There are, however, some potential limitations. Exposures were assessed through self-reported doctor-diagnosed disease, rather than by direct clinical examinations. Although the use of self-reported history of hypertension, diabetes, and cholesterol has been validated,13,14
some misclassification may still occur. This would likely be nondifferential and may have attenuated possible existing relationships. However, the findings that self-reported history of hypertension, hypercholesterolemia, and diabetes are strong predictors of heart disease and stroke13,24
and self-reported total blood cholesterol predicts myocardial infarction (unpublished data) provide evidence of validity of the reported exposures and suggest that bias due to misclassification is likely to be modest. Some misclassification in PD diagnosis is also expected, but error from this source is also likely to be small. In recent clinicopathologic studies, the positive predictive value of clinical PD diagnosis was approximately 90% for diagnoses made by general neurologists25
and even higher for diagnoses made by movement disorder specialists.26
Finally, as in all observational studies, unmeasured confounding cannot be excluded, but it seems unlikely that this could account for the null results. All of the analyses were adjusted for the strongest risk factors for PD, including sex, age, and smoking history, the latter based on detailed, prospectively collected, and validated information. The role of other potential confounders, such as caffeine, alcohol consumption, BMI, physical activity, and use of NSAIDs were examined in multivariate models and were found to have little impact on effect estimates.

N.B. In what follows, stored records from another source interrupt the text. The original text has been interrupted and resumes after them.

(** * cherry-pancake: store-key resolution, store directory, report
      sections, per-store aggregation and the sales block parser

    A shallow embedding of [app/library/utils.py], [app/routes/costco.py]
    and [app/routes/sales.py].

    Modelling conventions.
    - Python [str] values are [string]s; text is taken to be ASCII, so the
      character classes used by the code ([str.isdigit], [\d], the
      whitespace of [str.strip], [str.lower]) are the ASCII ones.
    - A [dict] whose iteration order no claim depends on is a [gmap]; the
      insertion-ordered dictionaries of the sales parser are association
      lists.
    - The amounts of the payment reports are binary64 floats, with the
      arithmetic of IEEE 754 as [SpecFloat] defines it; what pandas' two
      summing routines compute for a column is left as a parameter.
    - The amounts of the sales sheet are finite values held as exact
      rationals ([Qc]), the two infinities, or NaN.
    - Code that can raise returns a [result]. *)

From Stdlib Require Import Ascii String ZArith QArith Qcanon Lia.
From Stdlib Require SpecFloat.
From stdpp Require Import base strings list gmap fin_maps sorting.

Local Open Scope string_scope.
#[local] Set Warnings "-clear-no-such-hyp".

(** ** Python string primitives *)

Module PyStr.

Definition is_digit (c : ascii) : bool :=
  let n := nat_of_ascii c in (48 <=? n)%nat && (n <=? 57)%nat.

(** [str.isspace] on ASCII: TAB, LF, VT, FF, CR, FS, GS, RS, US and space. *)
Definition is_space (c : ascii) : bool :=
  let n := nat_of_ascii c in
  ((9 <=? n)%nat && (n <=? 13)%nat) || ((28 <=? n)%nat && (n <=? 32)%nat).

Definition is_sign (c : ascii) : bool :=
  Ascii.eqb c "+"%char || Ascii.eqb c "-"%char.

Definition lower_char (c : ascii) : ascii :=
  let n := nat_of_ascii c in
  if (65 <=? n)%nat && (n <=? 90)%nat then ascii_of_nat (n + 32) else c.

Fixpoint lower (s : string) : string :=
  match s with
  | EmptyString => EmptyString
  | String c s' => String (lower_char c) (lower s')
  end.

Fixpoint all_digits (s : string) : bool :=
  match s with
  | EmptyString => true
  | String c s' => is_digit c && all_digits s'
  end.

(** [s.isdigit()]: false on the empty string. *)
Definition isdigit (s : string) : bool :=
  match s with
  | EmptyString => false
  | _ => all_digits s
  end.

Fixpoint char_in (c : ascii) (chars : string) : bool :=
  match chars with
  | EmptyString => false
  | String d chars' => Ascii.eqb c d || char_in c chars'
  end.

(** [s.lstrip(chars)] *)
Fixpoint lstrip (chars s : string) : string :=
  match s with
  | EmptyString => EmptyString
  | String c s' => if char_in c chars then lstrip chars s' else s
  end.

(** [s.rstrip(chars)] *)
Fixpoint rstrip (chars s : string) : string :=
  match s with
  | EmptyString => EmptyString
  | String c s' =>
      match rstrip chars s' with
      | EmptyString => if char_in c chars then EmptyString else String c EmptyString
      | r => String c r
      end
  end.

Fixpoint lstrip_space (s : string) : string :=
  match s with
  | EmptyString => EmptyString
  | String c s' => if is_space c then lstrip_space s' else s
  end.

Fixpoint rstrip_space (s : string) : string :=
  match s with
  | EmptyString => EmptyString
  | String c s' =>
      match rstrip_space s' with
      | EmptyString => if is_space c then EmptyString else String c EmptyString
      | r => String c r
      end
  end.

(** [s.strip()] *)
Definition strip (s : string) : string := rstrip_space (lstrip_space s).

Fixpoint zeros (k : nat) : string :=
  match k with
  | O => EmptyString
  | S k' => String "0"%char (zeros k')
  end.

(** [s.zfill(width)]: pads on the left with zeros, after a leading sign if
    there is one; a string already [width] long or longer is unchanged. *)
Definition zfill (width : nat) (s : string) : string :=
  let pad := zeros (width - String.length s) in
  match s with
  | String c s' => if is_sign c then String c (pad ++ s') else pad ++ s
  | EmptyString => pad
  end.

Fixpoint take (k : nat) (s : string) : string :=
  match k, s with
  | S k', String c s' => String c (take k' s')
  | _, _ => EmptyString
  end.

(** [s[:n]] with Python's slice semantics: a negative [n] counts from the
    end, and the bound is clamped to [0 .. len(s)]. *)
Definition slice_to (n : Z) (s : string) : string :=
  let len := Z.of_nat (String.length s) in
  let stop := if (n <? 0)%Z then Z.max 0 (len + n) else Z.min n len in
  take (Z.to_nat stop) s.

Fixpoint startswith (p s : string) : bool :=
  match p, s with
  | EmptyString, _ => true
  | String a p', String b s' => Ascii.eqb a b && startswith p' s'
  | String _ _, EmptyString => false
  end.

(** [s.split(sep)] for a one-character separator: never empty, and empty
    fields are kept. *)
Fixpoint split (sep : ascii) (s : string) : list string :=
  match s with
  | EmptyString => [EmptyString]
  | String c s' =>
      if Ascii.eqb c sep then EmptyString :: split sep s'
      else match split sep s' with
           | w :: ws => String c w :: ws
           | [] => [String c EmptyString]
           end
  end.

(** [sep.join(parts)] *)
Fixpoint join (sep : string) (parts : list string) : string :=
  match parts with
  | [] => EmptyString
  | [w] => w
  | w :: ws => w ++ sep ++ join sep ws
  end.

(** Longest prefix made of digits. *)
Fixpoint take_digits (s : string) : string :=
  match s with
  | String c s' => if is_digit c then String c (take_digits s') else EmptyString
  | EmptyString => EmptyString
  end.

(** [re.findall(r"\d+", s)]: the maximal digit runs of [s], left to right.
    [inrun] tells that the previous character was a digit, so that the
    current position lies inside a run already reported. *)
Fixpoint findall_from (inrun : bool) (s : string) : list string :=
  match s with
  | EmptyString => []
  | String c s' =>
      if is_digit c then
        if inrun then findall_from true s'
        else take_digits s :: findall_from true s'
      else findall_from false s'
  end.

Definition findall_digits (s : string) : list string := findall_from false s.

End PyStr.

(** ** [app/library/utils.py] *)

Module Utils.
Import PyStr.

(** [k in d] *)
Definition contains (d : gmap string string) (k : string) : bool :=
  bool_decide (is_Some (d !! k)).

(** [d.get(k, default)] *)
Definition dict_get (d : gmap string string) (k default : string) : string :=
  match d !! k with
  | Some v => v
  | None => default
  end.

Definition default_n : Z := (-6)%Z.

Definition extract_key (invoice_num : string) (store_names : gmap string string)
    (n : Z) : string :=
  let z := "0000" in
  if String.eqb invoice_num "" then z
  else
    let res_str := slice_to n invoice_num in
    match findall_digits res_str with
    | [] => z
    | d0 :: _ =>
        let res := zfill 4 (lstrip "0" d0) in
        if negb (contains store_names res) then
          let lres := lstrip "0" res in
          if contains store_names lres then lres
          else
            let rres := zfill 4 (rstrip "0" res) in
            if contains store_names rres then rres else z
        else res
    end.

(** The cell of the mapping table is taken as the text [str(cell)] gives
    (an empty spreadsheet cell reads as the text "nan"). *)
Definition key_formatter (s : string) : string :=
  let s := strip s in
  if String.eqb s "" || String.eqb (lower s) "nan" then "-1"
  else
    let s := if startswith "#" s then lstrip "#" s else s in
    if isdigit s then zfill 4 s else "-1".

(** A [DataFrame] read with [header=None]: the list of its columns, each the
    list of its cells as text. *)
Definition DataFrame : Type := list (list string).

(** What [pd.read_csv(csv_path, header=None)] does for a given path. *)
Inductive read_csv_outcome :=
  | ReadRaises
  | ReadOk (df : DataFrame).

Definition sentinels : gmap string string :=
  <["0000" := "Unknown"]> (<["1997" := "C991997"]> ∅).

(** The loop over [zip(long_col, short_col)]. *)
Definition fill_rows (long_col short_col : list string)
    (store_names : gmap string string) : gmap string string :=
  foldl (λ acc xy,
           let formatted_key := key_formatter xy.2 in
           if String.eqb formatted_key "-1" then acc
           else <[formatted_key := strip xy.1]> acc)
        store_names (zip long_col short_col).

(** [for x, y in missed.items(): store_names[x] = y] *)
Definition add_missed (store_names : gmap string string) : gmap string string :=
  <["0000" := "Unknown"]> (<["1997" := "C991997"]> store_names).

(** [csv_path] is [None] for no path (or an empty one), and otherwise
    carries the outcome of reading that path.  An exception inside the [try]
    block ends in the [except] branch, which returns the two sentinels. *)
Definition get_store_names (csv_path : option read_csv_outcome)
    (df : option DataFrame) : gmap string string :=
  let loaded : option (option DataFrame) :=
    match df, csv_path with
    | None, Some ReadRaises => None
    | None, Some (ReadOk d) => Some (Some d)
    | _, _ => Some df
    end in
  match loaded with
  | None => sentinels
  | Some None => add_missed ∅
  | Some (Some d) =>
      match d with
      | long_col :: _ :: short_col :: _ => add_missed (fill_rows long_col short_col ∅)
      | long_col :: short_col :: _ => add_missed (fill_rows long_col short_col ∅)
      | _ => sentinels
      end
  end.

(** *** The two header regular expressions *)

(** [\d{1,2}] at the end of the pattern, greedy. *)
Definition one_or_two_digits (s : string) : option string :=
  match s with
  | String a (String b _) =>
      if is_digit a
      then Some (if is_digit b then String a (String b EmptyString)
                 else String a EmptyString)
      else None
  | String a EmptyString => if is_digit a then Some (String a EmptyString) else None
  | EmptyString => None
  end.

(** [/\d{1,2}] *)
Definition slash_day (s : string) : option string :=
  match s with
  | String c s' =>
      if Ascii.eqb c "/"%char
      then (λ d, String "/"%char d) <$> one_or_two_digits s'
      else None
  | EmptyString => None
  end.

(** [\d{1,2}/\d{1,2}] anchored at the head of [s]: two digits are tried
    first, one digit on backtracking. *)
Definition match_mm_dd (s : string) : option string :=
  match s with
  | String a s1 =>
      if is_digit a then
        let two :=
          match s1 with
          | String b s2 =>
              if is_digit b then (λ d, String a (String b d)) <$> slash_day s2
              else None
          | EmptyString => None
          end in
        match two with
        | Some m => Some m
        | None => (λ d, String a d) <$> slash_day s1
        end
      else None
  | EmptyString => None
  end.

(** [re.search]: the leftmost position with a match. *)
Fixpoint search_mm_dd (s : string) : option string :=
  match match_mm_dd s with
  | Some m => Some m
  | None =>
      match s with
      | String _ s' => search_mm_dd s'
      | EmptyString => None
      end
  end.

Definition extract_mm_dd (text : string) : bool * option string :=
  match search_mm_dd text with
  | Some g => (true, Some g)
  | None => (false, None)
  end.

(** [#(\d+)] anchored at the head of [s]; the value is group 1. *)
Definition match_payment_id (s : string) : option string :=
  match s with
  | String c s' =>
      if Ascii.eqb c "#"%char then
        match take_digits s' with
        | EmptyString => None
        | g => Some g
        end
      else None
  | EmptyString => None
  end.

Fixpoint search_payment_id (s : string) : option string :=
  match match_payment_id s with
  | Some g => Some g
  | None =>
      match s with
      | String _ s' => search_payment_id s'
      | EmptyString => None
      end
  end.

Definition extract_payment_id (text : string) : bool * option string :=
  match search_payment_id text with
  | Some g => (true, Some g)
  | None => (false, None)
  end.

End Utils.

(** ** Python floats *)

Module Float64.
Import SpecFloat.

(** A Python [float]: an IEEE 754 binary64 value. *)
Definition float64 : Type := spec_float.

Definition prec : Z := 53.
Definition emax : Z := 1024.

Definition zero : float64 := S754_zero false.

(** [a + b] *)
Definition add64 (a b : float64) : float64 := SFadd prec emax a b.

(** [a == b] *)
Definition eqb64 (a b : float64) : bool := SFeqb a b.

(** [float(z)] for an integer below 2^53 in size. *)
Definition of_Z (z : Z) : float64 :=
  match z with
  | Z0 => zero
  | Zpos _ => binary_normalize prec emax z 0 false
  | Zneg _ => binary_normalize prec emax z 0 true
  end.

(** The float a decimal numeral denotes: [decimal 125 2] is [float("1.25")],
    the binary64 value nearest to 125/100. *)
Definition decimal (digits : Z) (places : nat) : float64 :=
  SFdiv prec emax (of_Z digits) (of_Z (10 ^ Z.of_nat places)).

(** The rational a finite float denotes (0 for an infinity and NaN). *)
Definition exact_value (a : float64) : Qc :=
  match a with
  | S754_finite s m e =>
      let q := (inject_Z (Zpos m) * Qpower (2 # 1) e)%Q in
      Q2Qc (if s then Qopp q else q)
  | _ => 0%Qc
  end.

(** The terms added one after the other, from 0.0. *)
Definition seq_sum (values : list float64) : float64 :=
  foldl add64 zero values.

End Float64.

(** ** [app/routes/costco.py] *)

Module Costco.
Import PyStr Utils Float64.

Definition newline : ascii := ascii_of_nat 10.

(** The loop over the lines of the first page (lines 83-92):
    [date_check_num] collects, in the order met, every match of a line that
    starts with "Date" and the first match of a line that starts with
    "Payment", where the loop stops. *)
Fixpoint scan_header (lines : list string) (date_check_num : list string)
    : list string :=
  match lines with
  | [] => date_check_num
  | line :: rest =>
      if startswith "Date" line then
        match extract_mm_dd line with
        | (true, Some res) => scan_header rest (date_check_num ++ [res])
        | _ => scan_header rest date_check_num
        end
      else if startswith "Payment" line then
        match extract_payment_id line with
        | (true, Some res) => date_check_num ++ [res]
        | _ => scan_header rest date_check_num
        end
      else scan_header rest date_check_num
  end.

Average SBP and DBP among individuals who developed PD were similar to those of individuals without PD throughout the study period, which extended from 10 years before diagnosis to 8 years after diagnosis, except for a small but significant decline in SBP after the diagnosis. This decrease in SBP after diagnosis is consistent with the observation that autonomic dysregulation may be associated with PD in some patients22,23
and may increase with disease severity.27,28
Additionally, L-dopa and other treatments may result in resting hypotension, increased orthostatic hypotension, and increased autonomic dysfunction independent of disease severity.22,27,29–31
However, the trend of decreasing SBP after PD diagnosis was attenuated after exclusion of those on antihypertensive medications, and may thus reflect in part a stronger response to treatment of SBP in individuals with PD. Additionally, this trend after diagnosis may contribute to explain the decreased prevalence of measured hypertension in studies among diagnosed PD cases.
There was a suggestion of a potential protective effect of increasing total cholesterol, which was stronger in women than in men. These results should be interpreted with caution because the results were only marginally significant and could have occurred by chance. However, this finding is consistent with the report of lower levels of LDL cholesterol among patients with PD than controls32
and with the results of a recent prospective study of serum cholesterol levels and risk of PD in which a protective effect of increasing cholesterol was observed in women but not in men.33
Further investigation of the potential protective effect of high cholesterol and PD is nevertheless warranted, particularly because in this study we did not have individual information on specific cholesterol fractions. Of interest, plasma levels of uric acid have been found to be strongly inversely related to risk of PD,34–36
it would thus be important in future investigations to consider possible confounding by uricemia.
Overall, the results of this large prospective study do not support a role for hypertension, diabetes, or high total cholesterol as risk factors for PD. A possible decreased risk of PD associated with high plasma cholesterol, particularly in women, cannot be excluded and deserves further investigation.